Problem to work on: Go through the material and copy every line in which "attribute" appears.

──────────────────────────────

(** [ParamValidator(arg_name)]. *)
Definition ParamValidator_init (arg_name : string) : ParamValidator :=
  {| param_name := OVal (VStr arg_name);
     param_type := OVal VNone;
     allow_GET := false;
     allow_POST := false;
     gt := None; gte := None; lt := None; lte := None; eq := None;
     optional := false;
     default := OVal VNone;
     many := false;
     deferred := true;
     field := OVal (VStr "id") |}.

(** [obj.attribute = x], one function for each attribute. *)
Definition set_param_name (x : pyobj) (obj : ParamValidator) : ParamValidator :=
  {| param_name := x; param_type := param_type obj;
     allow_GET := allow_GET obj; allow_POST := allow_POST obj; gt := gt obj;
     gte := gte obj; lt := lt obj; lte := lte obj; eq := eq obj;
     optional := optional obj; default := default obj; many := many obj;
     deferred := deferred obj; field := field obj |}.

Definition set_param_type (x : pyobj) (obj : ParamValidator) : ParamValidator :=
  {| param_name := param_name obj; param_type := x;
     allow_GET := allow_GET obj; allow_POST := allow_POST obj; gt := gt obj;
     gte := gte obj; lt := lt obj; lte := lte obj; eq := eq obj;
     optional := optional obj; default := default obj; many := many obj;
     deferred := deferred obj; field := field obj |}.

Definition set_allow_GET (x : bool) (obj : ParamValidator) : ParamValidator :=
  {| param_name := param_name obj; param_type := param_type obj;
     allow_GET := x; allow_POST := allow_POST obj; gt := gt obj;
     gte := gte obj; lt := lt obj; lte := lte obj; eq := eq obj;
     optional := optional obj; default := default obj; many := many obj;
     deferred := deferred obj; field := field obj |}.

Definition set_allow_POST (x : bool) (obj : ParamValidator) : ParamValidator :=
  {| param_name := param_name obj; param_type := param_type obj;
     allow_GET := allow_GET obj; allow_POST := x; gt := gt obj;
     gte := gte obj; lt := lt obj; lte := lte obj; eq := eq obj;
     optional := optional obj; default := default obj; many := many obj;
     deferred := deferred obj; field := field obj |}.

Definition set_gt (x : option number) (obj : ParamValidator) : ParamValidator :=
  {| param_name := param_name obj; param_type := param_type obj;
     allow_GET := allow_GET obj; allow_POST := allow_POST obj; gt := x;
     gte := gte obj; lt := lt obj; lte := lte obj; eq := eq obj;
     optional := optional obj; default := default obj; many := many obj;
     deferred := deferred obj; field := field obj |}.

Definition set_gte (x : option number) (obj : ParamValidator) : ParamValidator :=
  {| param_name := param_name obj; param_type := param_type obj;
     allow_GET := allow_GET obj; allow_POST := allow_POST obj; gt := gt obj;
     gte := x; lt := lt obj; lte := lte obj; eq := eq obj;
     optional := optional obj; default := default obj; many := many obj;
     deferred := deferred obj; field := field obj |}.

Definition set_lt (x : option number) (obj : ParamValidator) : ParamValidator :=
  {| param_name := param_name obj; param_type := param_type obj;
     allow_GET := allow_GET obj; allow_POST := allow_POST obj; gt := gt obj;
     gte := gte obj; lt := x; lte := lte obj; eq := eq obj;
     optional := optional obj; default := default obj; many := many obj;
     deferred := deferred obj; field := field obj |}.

──────────────────────────────

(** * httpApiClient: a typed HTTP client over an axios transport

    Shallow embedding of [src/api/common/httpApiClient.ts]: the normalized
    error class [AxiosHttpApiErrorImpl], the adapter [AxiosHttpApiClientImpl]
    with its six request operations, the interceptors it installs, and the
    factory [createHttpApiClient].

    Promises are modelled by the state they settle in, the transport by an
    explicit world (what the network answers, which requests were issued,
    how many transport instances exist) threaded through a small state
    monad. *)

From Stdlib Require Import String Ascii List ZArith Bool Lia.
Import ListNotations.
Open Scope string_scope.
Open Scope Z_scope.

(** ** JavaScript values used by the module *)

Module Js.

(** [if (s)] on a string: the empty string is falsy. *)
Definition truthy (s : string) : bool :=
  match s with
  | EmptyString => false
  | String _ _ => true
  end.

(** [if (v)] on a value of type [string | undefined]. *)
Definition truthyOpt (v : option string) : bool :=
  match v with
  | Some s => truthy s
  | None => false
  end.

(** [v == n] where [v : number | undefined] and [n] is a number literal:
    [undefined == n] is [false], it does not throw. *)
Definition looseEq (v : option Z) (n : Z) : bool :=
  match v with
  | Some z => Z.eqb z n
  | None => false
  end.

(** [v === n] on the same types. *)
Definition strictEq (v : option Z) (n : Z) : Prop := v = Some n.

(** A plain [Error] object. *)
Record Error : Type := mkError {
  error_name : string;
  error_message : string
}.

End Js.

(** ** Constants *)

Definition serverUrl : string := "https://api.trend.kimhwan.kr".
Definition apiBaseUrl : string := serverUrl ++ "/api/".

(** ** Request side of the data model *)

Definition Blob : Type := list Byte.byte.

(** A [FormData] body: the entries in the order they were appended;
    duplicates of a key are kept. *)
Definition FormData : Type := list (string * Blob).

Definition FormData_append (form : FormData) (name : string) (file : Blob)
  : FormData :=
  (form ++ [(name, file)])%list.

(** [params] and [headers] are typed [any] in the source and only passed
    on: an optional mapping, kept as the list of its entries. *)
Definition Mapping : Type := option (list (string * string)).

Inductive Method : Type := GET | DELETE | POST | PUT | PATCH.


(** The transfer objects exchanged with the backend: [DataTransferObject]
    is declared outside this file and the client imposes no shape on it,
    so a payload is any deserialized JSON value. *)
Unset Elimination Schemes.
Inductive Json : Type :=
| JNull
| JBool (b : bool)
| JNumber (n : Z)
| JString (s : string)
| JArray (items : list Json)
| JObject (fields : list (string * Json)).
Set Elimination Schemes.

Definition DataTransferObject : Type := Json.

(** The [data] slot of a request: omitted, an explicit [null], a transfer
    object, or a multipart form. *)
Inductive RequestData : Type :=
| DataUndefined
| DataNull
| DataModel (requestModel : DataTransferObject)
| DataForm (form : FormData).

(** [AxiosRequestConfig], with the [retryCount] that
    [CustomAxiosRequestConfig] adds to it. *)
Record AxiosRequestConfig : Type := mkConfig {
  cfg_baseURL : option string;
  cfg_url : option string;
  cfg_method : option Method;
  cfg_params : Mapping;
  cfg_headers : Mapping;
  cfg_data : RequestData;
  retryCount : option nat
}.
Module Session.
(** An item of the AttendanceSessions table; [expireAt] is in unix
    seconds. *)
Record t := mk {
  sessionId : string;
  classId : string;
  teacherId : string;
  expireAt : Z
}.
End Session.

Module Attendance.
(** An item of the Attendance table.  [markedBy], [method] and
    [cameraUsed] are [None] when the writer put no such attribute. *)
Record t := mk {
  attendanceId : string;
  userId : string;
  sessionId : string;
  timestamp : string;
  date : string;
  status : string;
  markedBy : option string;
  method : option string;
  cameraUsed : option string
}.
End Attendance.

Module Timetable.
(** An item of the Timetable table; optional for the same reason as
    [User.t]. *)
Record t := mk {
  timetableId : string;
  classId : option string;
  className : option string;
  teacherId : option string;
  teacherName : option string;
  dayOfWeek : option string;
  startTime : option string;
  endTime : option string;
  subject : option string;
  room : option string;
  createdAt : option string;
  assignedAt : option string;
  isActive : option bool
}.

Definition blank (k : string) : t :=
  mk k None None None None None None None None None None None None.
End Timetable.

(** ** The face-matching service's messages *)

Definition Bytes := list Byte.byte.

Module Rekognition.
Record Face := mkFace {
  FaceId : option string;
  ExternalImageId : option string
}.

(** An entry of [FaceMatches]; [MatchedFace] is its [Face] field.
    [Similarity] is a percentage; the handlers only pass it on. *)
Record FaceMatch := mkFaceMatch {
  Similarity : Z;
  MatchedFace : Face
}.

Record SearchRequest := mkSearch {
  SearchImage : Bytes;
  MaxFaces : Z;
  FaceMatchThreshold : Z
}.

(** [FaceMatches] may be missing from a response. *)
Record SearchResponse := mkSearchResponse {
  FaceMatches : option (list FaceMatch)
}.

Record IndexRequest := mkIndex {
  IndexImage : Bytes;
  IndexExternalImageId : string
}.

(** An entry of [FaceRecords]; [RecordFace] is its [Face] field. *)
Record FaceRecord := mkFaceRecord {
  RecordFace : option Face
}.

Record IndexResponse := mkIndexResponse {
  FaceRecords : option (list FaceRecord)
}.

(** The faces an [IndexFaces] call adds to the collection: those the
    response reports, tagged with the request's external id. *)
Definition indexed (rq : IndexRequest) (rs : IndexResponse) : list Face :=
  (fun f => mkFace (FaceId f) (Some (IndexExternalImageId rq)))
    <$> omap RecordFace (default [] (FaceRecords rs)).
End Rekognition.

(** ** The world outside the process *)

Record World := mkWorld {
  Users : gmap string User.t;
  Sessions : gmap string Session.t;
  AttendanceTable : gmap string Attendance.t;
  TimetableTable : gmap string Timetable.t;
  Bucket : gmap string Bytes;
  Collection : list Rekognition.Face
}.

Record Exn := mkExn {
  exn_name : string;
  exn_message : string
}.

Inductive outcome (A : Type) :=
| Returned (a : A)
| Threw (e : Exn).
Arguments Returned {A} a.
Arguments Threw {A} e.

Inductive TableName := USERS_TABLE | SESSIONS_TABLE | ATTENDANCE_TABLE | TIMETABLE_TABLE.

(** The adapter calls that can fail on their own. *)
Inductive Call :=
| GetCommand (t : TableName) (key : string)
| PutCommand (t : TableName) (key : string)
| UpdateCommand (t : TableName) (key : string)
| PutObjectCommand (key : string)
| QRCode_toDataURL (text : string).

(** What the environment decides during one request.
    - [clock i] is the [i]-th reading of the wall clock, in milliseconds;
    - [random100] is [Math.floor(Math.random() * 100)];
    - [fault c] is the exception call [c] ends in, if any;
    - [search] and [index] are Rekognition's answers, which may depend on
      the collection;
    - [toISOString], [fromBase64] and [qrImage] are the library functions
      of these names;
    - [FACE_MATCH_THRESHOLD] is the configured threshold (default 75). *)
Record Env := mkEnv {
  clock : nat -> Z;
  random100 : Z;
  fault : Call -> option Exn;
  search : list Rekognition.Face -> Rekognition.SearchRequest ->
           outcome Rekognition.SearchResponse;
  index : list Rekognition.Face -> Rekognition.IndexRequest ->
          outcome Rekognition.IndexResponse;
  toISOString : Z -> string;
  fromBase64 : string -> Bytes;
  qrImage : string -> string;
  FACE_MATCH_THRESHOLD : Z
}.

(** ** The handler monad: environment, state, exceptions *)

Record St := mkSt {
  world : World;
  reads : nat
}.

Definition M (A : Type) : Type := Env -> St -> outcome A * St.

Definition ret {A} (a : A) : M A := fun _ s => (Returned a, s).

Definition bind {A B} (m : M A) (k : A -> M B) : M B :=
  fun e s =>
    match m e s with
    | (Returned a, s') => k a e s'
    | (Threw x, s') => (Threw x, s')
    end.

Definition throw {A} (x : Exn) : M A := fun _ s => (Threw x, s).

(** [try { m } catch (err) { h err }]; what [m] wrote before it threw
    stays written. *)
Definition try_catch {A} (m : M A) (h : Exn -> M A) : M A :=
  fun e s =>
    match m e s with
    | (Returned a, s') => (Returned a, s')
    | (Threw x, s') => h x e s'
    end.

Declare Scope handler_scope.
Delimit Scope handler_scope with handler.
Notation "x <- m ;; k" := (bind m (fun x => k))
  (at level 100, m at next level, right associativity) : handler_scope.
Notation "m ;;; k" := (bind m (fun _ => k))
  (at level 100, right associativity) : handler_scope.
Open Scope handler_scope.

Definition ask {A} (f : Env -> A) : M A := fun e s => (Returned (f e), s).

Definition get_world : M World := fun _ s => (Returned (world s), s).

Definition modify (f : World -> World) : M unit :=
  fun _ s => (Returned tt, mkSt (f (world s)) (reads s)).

──────────────────────────────

Result for this task:
(** [obj.attribute = x], one function for each attribute. *)
    [cameraUsed] are [None] when the writer put no such attribute. *)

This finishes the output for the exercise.